Human rights news analysis - Global Insight February/March 2022

Belarus: the human cost of the crackdown on dissent

Ruth Green,IBA Multimedia Journalist

An escalating crackdown on civil society following 2020’s disputed presidential election in Belarus – which saw Alexander Lukashenko claim victory – has already provoked international sanctions. Now, the country’s continued attacks on fundamental freedoms are exacting a significant human cost, as a migrant crisis unfolds on the country’s border with Poland.

In June 2021, President Lukashenko rejected EU calls to stop the flow of illegal migrants to the country’s border with the EU. This followed global powers imposing more sanctions against Belarusian officials in response to the removal and arrest of opposition journalist Roman Protasevich, from a grounded plane in Minsk.

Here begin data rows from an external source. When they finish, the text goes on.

(* ===== verification/Framing.v ===== *)
(** * The relay framing of the TLS-TCP fallback

    [crates/common/src/fallback_framing.rs]: the frame writer and reader of the relay
    phase, over any transport ([AsyncWrite], [AsyncRead] of tokio are classes), and the
    keepalive bookkeeping. *)

From stdpp Require Import sorting.
From S2P Require Import Prelude RustStd.

(** The error kinds the module produces; [Transport] is whatever the stream itself
    reports. *)
Inductive IoError := InvalidInput | InvalidData | UnexpectedEof | Transport.
#[global] Instance IoError_eq_dec : EqDecision IoError.
Proof. solve_decision. Defined.

(** A fallible operation on a state, as an [async fn (&mut self) -> io::Result<A>] is. *)
Definition IO (S A : Type) : Type := S → Result A IoError * S.

Definition io_bind {S A B} (m : IO S A) (k : A → IO S B) : IO S B :=
  λ s, match m s with (Ok a, s') => k a s' | (Err e, s') => (Err e, s') end.
Notation "x '<-io' m ';' k" := (io_bind m (λ x, k))
  (at level 100, m at next level, k at level 200, right associativity) : cads_scope.

(** ** The transport

    tokio's traits, with what the module uses of them. A failed write may have delivered
    a prefix of the buffer. A reader is its undelivered content: [read] of one byte gets
    nothing only at the end, [read_exact] fails with [UnexpectedEof] when the content is
    too short. *)

Class AsyncWrite (W : Type) := {
  write_all : bytes → W → bool * W;
  flush_stream : W → bool * W
}.

Class AsyncWriteLaws (W : Type) `{AsyncWrite W} := {
  delivered : W → bytes;
  write_all_ok b w w' : write_all b w = (true, w') → delivered w' = delivered w ++ b;
  write_all_fails b w w' :
    write_all b w = (false, w') → ∃ k, delivered w' = delivered w ++ take k b;
  flush_delivers w : delivered (flush_stream w).2 = delivered w
}.

Class AsyncRead (R : Type) := {
  read : nat → R → Result bytes IoError * R;
  read_exact : nat → R → Result bytes IoError * R
}.

Class AsyncReadLaws (R : Type) `{AsyncRead R} := {
  content : R → bytes;
  read_end r : content r = [] → ∃ r', read 1 r = (Ok [], r') ∧ content r' = [];
  read_byte r b l : content r = b :: l → ∃ r', read 1 r = (Ok [b], r') ∧ content r' = l;
  read_exact_ok n r a l :
    content r = a ++ l → length a = n → ∃ r', read_exact n r = (Ok a, r') ∧ content r' = l;
  read_exact_short n r :
    (length (content r) < n)%nat → ∃ r', read_exact n r = (Err UnexpectedEof, r')
}.

(** An in-memory duplex: the writer is the bytes written and the room left before the
    connection breaks, the reader the bytes still to come. *)
Module Duplex.

Record Sink := { written : bytes; room : nat }.

#[global] Instance sink_write : AsyncWrite Sink := {|
  write_all b w :=
    ((length b <=? room w)%nat,
     {| written := written w ++ take (room w) b; room := room w - length b |});
  flush_stream w := (true, w)
|}.

#[global] Instance sink_write_laws : AsyncWriteLaws Sink.
Proof.
  refine {| delivered := written |}.
  - intros b w w'. cbn. intros [= E%Nat.leb_le <-]. cbn. by rewrite take_ge.
  - intros b w w'. cbn. intros [= _ <-]. by exists (room w).
  - done.
Defined.

#[global] Instance bytes_read : AsyncRead bytes := {|
  read n r := (Ok (take n r), drop n r);
  read_exact n r :=
    if (n <=? length r)%nat then (Ok (take n r), drop n r) else (Err UnexpectedEof, [])
|}.

#[global] Instance bytes_read_laws : AsyncReadLaws bytes.
Proof.
  refine {| content := λ r, r |}.
  - intros r ->. by exists [].
  - intros r b l ->. by exists l.
  - intros n r a l -> <-. exists l. cbn. rewrite length_app, take_app_length, drop_app_length.
    destruct (Nat.leb_spec (length a) (length a + length l)); [done|lia].
  - intros n r H. exists []. cbn. destruct (Nat.leb_spec n (length r)); [lia|done].
Defined.

End Duplex.

Module Framing.

(** src/crates/common/src/fallback_framing.rs:100-100 [FRAME_DATA] *)
Definition FRAME_DATA : byte := xfc.

(** src/crates/common/src/fallback_framing.rs:102-102 [FRAME_KEEPALIVE] *)
Definition FRAME_KEEPALIVE : byte := xfd.

(** src/crates/common/src/fallback_framing.rs:104-104 [FRAME_KEEPALIVE_ACK] *)
Definition FRAME_KEEPALIVE_ACK : byte := xf8.

(** src/crates/common/src/fallback_framing.rs:106-106 [FRAME_FIN] *)
Definition FRAME_FIN : byte := xfe.

(** src/crates/common/src/fallback_framing.rs:111-111 [MAX_FRAME_PAYLOAD] *)
Definition MAX_FRAME_PAYLOAD : N := 256 * 1024.

(** src/crates/common/src/fallback_framing.rs:145-157 [Frame] *)
Inductive Frame :=
| Data (payload : bytes)
| Keepalive (counter : N) (should_ack : bool)
| KeepaliveAck (counter : N)
| Fin.

(** ** The writer *)

(** src/crates/common/src/fallback_framing.rs:169-172 [FrameWriter] *)
Record FrameWriter (W : Type) := { w : W; sent_fin : bool }.
Arguments w {W} _.
Arguments sent_fin {W} _.

Section Writer.
Context `{AsyncWrite W}.

(** src/crates/common/src/fallback_framing.rs:175-177 [FrameWriter::new] *)
Definition new_writer (w0 : W) : FrameWriter W := {| w := w0; sent_fin := false |}.

(** [self.w.write_all(buf).await] *)
Definition put (buf : bytes) : IO (FrameWriter W) () := λ s,
  let '(ok, w') := write_all buf (w s) in
  (if ok then Ok () else Err Transport, {| w := w'; sent_fin := sent_fin s |}).

(** src/crates/common/src/fallback_framing.rs:238-240 [FrameWriter::flush] *)
Definition flush : IO (FrameWriter W) () := λ s,
  let '(ok, w') := flush_stream (w s) in
  (if ok then Ok () else Err Transport, {| w := w'; sent_fin := sent_fin s |}).

(** src/crates/common/src/fallback_framing.rs:188-203 [FrameWriter::data] *)
Definition data (payload : bytes) : IO (FrameWriter W) () := λ s,
  if sent_fin s then (Err InvalidInput, s)
  else if MAX_FRAME_PAYLOAD <? blen payload then (Err InvalidInput, s)
  else put (FRAME_DATA :: u32_be (wrap32 (blen payload)) ++ payload) s.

A stream of migrants has flooded into Belarus since August after the government relaxed visa requirements for certain countries. By November, thousands of refugees, mainly from Iraq, Syria, Yemen and Afghanistan, were stranded at the Belarus-Poland border. Many became embroiled in violent clashes with Polish police. At least nine migrants died due to freezing conditions and a lack of humanitarian aid.

The repercussions of the crisis have been felt across Europe. In August, the European Court of Human Rights, which does not have jurisdiction over Belarus, ordered Poland and Latvia to provide food, aid and temporary shelter to migrants on the border. Poland, Latvia and Lithuania each declared a state of emergency and constructed razor-wire fences along the border with Belarus. Troops have also been sent from the UK and Estonia to help Poland stop migrants illegally breaching its border.

Pavel Slunkin worked for the Belarus foreign ministry before fleeing the country in January 2021. Now a visiting fellow at the European Council on Foreign Relations, the former diplomat says Lukashenko weaponised migration in retaliation for EU sanctions. ‘Belarus has never been on the routes of these illegal migrants,’ he says. ‘They usually go from the Mediterranean in the south and if you look at the map you understand why. Lukashenko needed to artificially engineer this crisis just to show European countries the price of imposing sanctions and of fighting with him.’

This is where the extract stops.